(* ===== verification/BlockDrivers.v ===== *)
(** * The block drivers behind the registry's interfaces

    [lib/driver/src/block/mod.rs] and the [Driver] and [DriverState]
    implementations of the AHCI and virtio drivers: what the driver registry of
    [Drivers] binds, stops and takes block devices out of. *)

From S2P Require Import Prelude Bytes Text BlockDev Mmio Pci Devices PciBus Drivers DriversFacts Frames Dma Ahci Virtio.

Inductive BlockDeviceEnum := Bde_Virtio (v : VirtioBlkState) | Bde_Ahci (a : AhciPortWrapper).

Definition from_virtio (state : VirtioBlkState) : BlockDeviceEnum := Bde_Virtio state.
Definition from_ahci_port (port_idx : Z) (state : PortState) (sector_count : Z) : BlockDeviceEnum :=
  Bde_Ahci {| port_idx := port_idx; ap_state := state; ap_sector_count := sector_count |}.

(** [Box<dyn DriverState>] *)
Inductive BlockDriverState := Bds_Virtio (v : VirtioBlkState) | Bds_Ahci (a : AhciState).

Section block.
Context {W : Type} {mmio : Mmio W} {ram : Ram W} {dma : DmaAllocator W}.

(** The polls of the used ring that are modelled, see [Virtio]. *)
Variable fuel : nat.

Definition BlockDeviceEnum_BlockDevice : BlockDevice (BlockDeviceEnum * W) := {|
  read_blocks lba buf :=
    s ← get_st;
    match s.1 with
    | Bde_Virtio v => on_snd (virtio_read_sectors fuel v lba buf)
    | Bde_Ahci a => st_map_err (λ _, Blk_ReadError) (on_snd (ahci_read_sectors (ap_state a) lba buf))
    end;
  write_blocks lba buf :=
    s ← get_st;
    match s.1 with
    | Bde_Virtio v => on_snd (virtio_write_sectors fuel v lba buf)
    | Bde_Ahci a => st_map_err (λ _, Blk_WriteError) (on_snd (ahci_write_sectors (ap_state a) lba buf))
    end;
  block_size _ := 512;
  block_count s := match s.1 with Bde_Virtio v => vs_sector_count v | Bde_Ahci a => ap_sector_count a end;
|}.

(** [DriverState for AhciState], [DriverState for VirtioBlkState]. A controller
    lends its first port. *)
Definition ahci_into_block_devices (a : AhciState) : list BlockDeviceEnum := Bde_Ahci <$> as_ports a.
Definition ahci_first_mut (a : AhciState) : option (BlockDeviceEnum * (BlockDeviceEnum → BlockDriverState)) :=
  match as_ports a with
  | p :: ports => Some (Bde_Ahci p, λ b,
      match b with
      | Bde_Ahci p => Bds_Ahci {| as_mmio_base := as_mmio_base a; as_ports := p :: ports |}
      | Bde_Virtio _ => Bds_Ahci a
      end)
  | [] => None
  end.
Definition virtio_as_block_device (v : VirtioBlkState) : option BlockDeviceEnum := Some (from_virtio v).
Definition virtio_self_mut (v : VirtioBlkState) : option (BlockDeviceEnum * (BlockDeviceEnum → BlockDriverState)) :=
  Some (Bde_Virtio v, λ b, match b with Bde_Virtio v => Bds_Virtio v | Bde_Ahci _ => Bds_Virtio v end).

#[export] Instance BlockDriverState_DriverState : DriverState (Ecam W) BlockDriverState BlockDeviceEnum := {|
  stop s := match s with Bds_Virtio v => on_hw (virtio_stop v) | Bds_Ahci a => on_hw (AhciState_stop a) end;
  as_block_device s := match s with Bds_Virtio v => virtio_as_block_device v | Bds_Ahci a => None end;
  into_block_devices s :=
    match s with
    | Bds_Virtio v => option_list (virtio_as_block_device v)
    | Bds_Ahci a => ahci_into_block_devices a
    end;
  as_block_device_ptr s := match s with Bds_Virtio v => virtio_self_mut v | Bds_Ahci a => ahci_first_mut a end;
|}.

Context {D : Type} {downcast : DowncastPci D}.
Variable driver_phys_offset : option Z.

Definition VirtioBlkDriver : Driver (Ecam W) D BlockDriverState := {|
  drv_name := lit "virtio-blk"; rules := virtio_rules; priority := 0;
  bind id d := v ← virtio_bind driver_phys_offset id d; mret (Bds_Virtio v) |}.
Definition AhciDriver : Driver (Ecam W) D BlockDriverState := {|
  drv_name := lit "ahci"; rules := ahci_rules; priority := 0;
  bind id d := a ← ahci_bind driver_phys_offset id d; mret (Bds_Ahci a) |}.
End block.
(* ===== verification/Startup.v ===== *)
(** * Bringing the system up

    [init] of the kernel ([kernel/src/lib.rs]) and of the installer
    ([installer/src/lib.rs]), composed of the parts modelled elsewhere, and the
    way the ECAM base is found ([lib/hal/src/acpi/mod.rs]). [kernel_init] and
    [installer_init] are the parts that touch memory, devices and drivers, without
    their serial messages; [init] is the whole of the kernel's, with the screen,
    the processor and the messages.

    Parameters: the [acpi] crate ([from_rsdp], [PciConfigRegions_new],
    [physical_address]), the [x86_64] crate ([virt_new], [frame_of], [map_to]),
    [memory_init] (the active page table), [mem] and [slice_at] (memory as the
    boot loader left it). *)

From S2P Require Import Prelude Bytes Text BlockDev Mmio Pci Devices PciBus Drivers Frames Heap HeapInit Dma Ahci Virtio KernelDma BlockDrivers Installer Shell Screen Console Cpu.

(** [lib/boot/src/lib.rs] *)
Record BootInfo := {
  physical_memory_offset : Z; bi_memory_map : Z; memory_map_len : Z; bi_framebuffer : FrameBufferInfo; rsdp_addr : Z;
  fat32_partition_lba : Z; boot_disk : Z
}.

(** ** [acpi/mod.rs] *)

Inductive AcpiError := ParseFailed | NoMcfg | NoEcamRegion.

(** [AcpiError::as_str] *)
Definition AcpiError_as_str (e : AcpiError) : rstring :=
  match e with
  | ParseFailed => lit "failed to parse ACPI tables from RSDP"
  | NoMcfg => lit "no MCFG table found " ++ [0x2014] ++ lit " not a Q35/PCIe machine?"
  | NoEcamRegion => lit "no ECAM region for segment 0 bus 0 in MCFG"
  end.
Record AcpiInfo := { ecam_base : Z; acpi_phys_offset : Z }.

Section acpi.
Context {Tables Regions : Type}.
Variable from_rsdp : Z → Z → option Tables.
Variable PciConfigRegions_new : Tables → option Regions.
Variable physical_address : Regions → Z → Z → Z → Z → option Z.

Definition init_from_rsdp (rsdp_phys phys_offset : Z) : outcome AcpiError AcpiInfo :=
  tables ← ok_or (from_rsdp phys_offset rsdp_phys) ParseFailed;
  pci_regions ← ok_or (PciConfigRegions_new tables) NoMcfg;
  ecam_base ← ok_or (physical_address pci_regions 0 0 0 0) NoEcamRegion;
  mret {| ecam_base := ecam_base; acpi_phys_offset := phys_offset |}.
End acpi.

(** ** What the ACPI parser calls back

    [KernelAcpiHandler]: physical memory, ports, configuration space and time, as
    the [acpi] crate's interpreter asks for them. [Ports] is the processor's port
    space. The handler has no locks to offer: its mutexes are stubs. *)

Class Ports (W : Type) := {
  port_in : Z → Z → W → W * Z;
  port_out : Z → Z → Z → W → W;
}.
(** C37: Every build of the boot loader does everything again, whatever commands
    ran before it: the hashes of its stages are never written to the cache file,
    so that checking them is equivalent to not checking. *)
Theorem build_never_cached {E} fuel cmds w w' :
  fmt_only w → for_ cmds (main (E:=E) sha256 to_json from_json schedule fuel) w = (w', Ok ()) →
  fmt_only w' ∧ build_bootloader (E:=E) sha256 from_json fuel w' = rebuild_bootloader fuel w'.
Proof using All.
  intros Hw Hrun. assert (Hw' : fmt_only w').
  { eapply keeps_ok_for; [|exact Hw|exact Hrun]. intros cmd. apply main_keeps. }
  split; [done|]. by apply build_bootloader_uncached.
Qed.
End cache.
End facts.

(** ** Formatting *)

Section format.
Context {W : Type} {host : Host W}.
Variable sha256 : list Z → rstring.
Variable schedule : list rstring → list rstring.
Hypothesis schedule_perm : ∀ l, schedule l ≡ₚ l.
Variables (tool : rstring) (args : list rstring) (key_prefix : rstring).
(** The tool changes the file it is given and no other. *)
Hypothesis tool_formats_one : ∀ src q w, q ≠ src → fs_read q (command (tool :: args ++ [src]) w).1 = fs_read q w.

Local Abbreviation key := (format_key key_prefix).
(** The cache has the hash of what the file holds. *)
Definition up_to_date (w : W) (c : BuildCache) (src : rstring) : Prop :=
  ∃ data, fs_read src w = Some data ∧ files c !! key src = Some (sha256 data).
(* ===== verification/_CoqProject ===== *)
-Q . S2P
Prelude.v
Files.v
Text.v
Hash.v
Serde.v
Tree.v
TreeSpec.v
Witness.v
Leaves.v
LeavesSpec.v
Bundle.v
BundleSpec.v
Cbor.v
ClaimTx.v
ClaimTxSpec.v
Prover.v
Verifier.v
VerifierSpec.v
Blake3.v
Blake3Spec.v
Blake3Rows.v
Air.v
AirFacts.v
AirLookups.v
AirSound.v
AirRows.v
AirComplete.v
ProofSystem.v
ProofExamples.v
Ledger.v
Storage.v
LedgerSpec.v
StorageSpec.v
Recovery.v
Actor.v
ActorSpec.v
Handle.v
LedgerProof.v
Fixtures.v
LedgerExamples.v
Network.v
NetworkSpec.v
Outbound.v
Consensus.v
ConsensusSpec.v
Lifecycle.v
NodeExamples.v
Ingest.v
IngestSpec.v
IngestCorrect.v
IngestCodec.v
IngestExamples.v
Cli.v
CliSpec.v
SnapshotTool.v
CliExamples.v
************
WHAT THE EXERCISE ASKS
Restate, word for word and without additions, every line from the top of the listing above through the line that contains "[Drivers] binds, stops".

ANSWER TO THE EXERCISE
(* ===== verification/BlockDrivers.v ===== *)
(** * The block drivers behind the registry's interfaces

    [lib/driver/src/block/mod.rs] and the [Driver] and [DriverState]
    implementations of the AHCI and virtio drivers: what the driver registry of
    [Drivers] binds, stops and takes block devices out of. *)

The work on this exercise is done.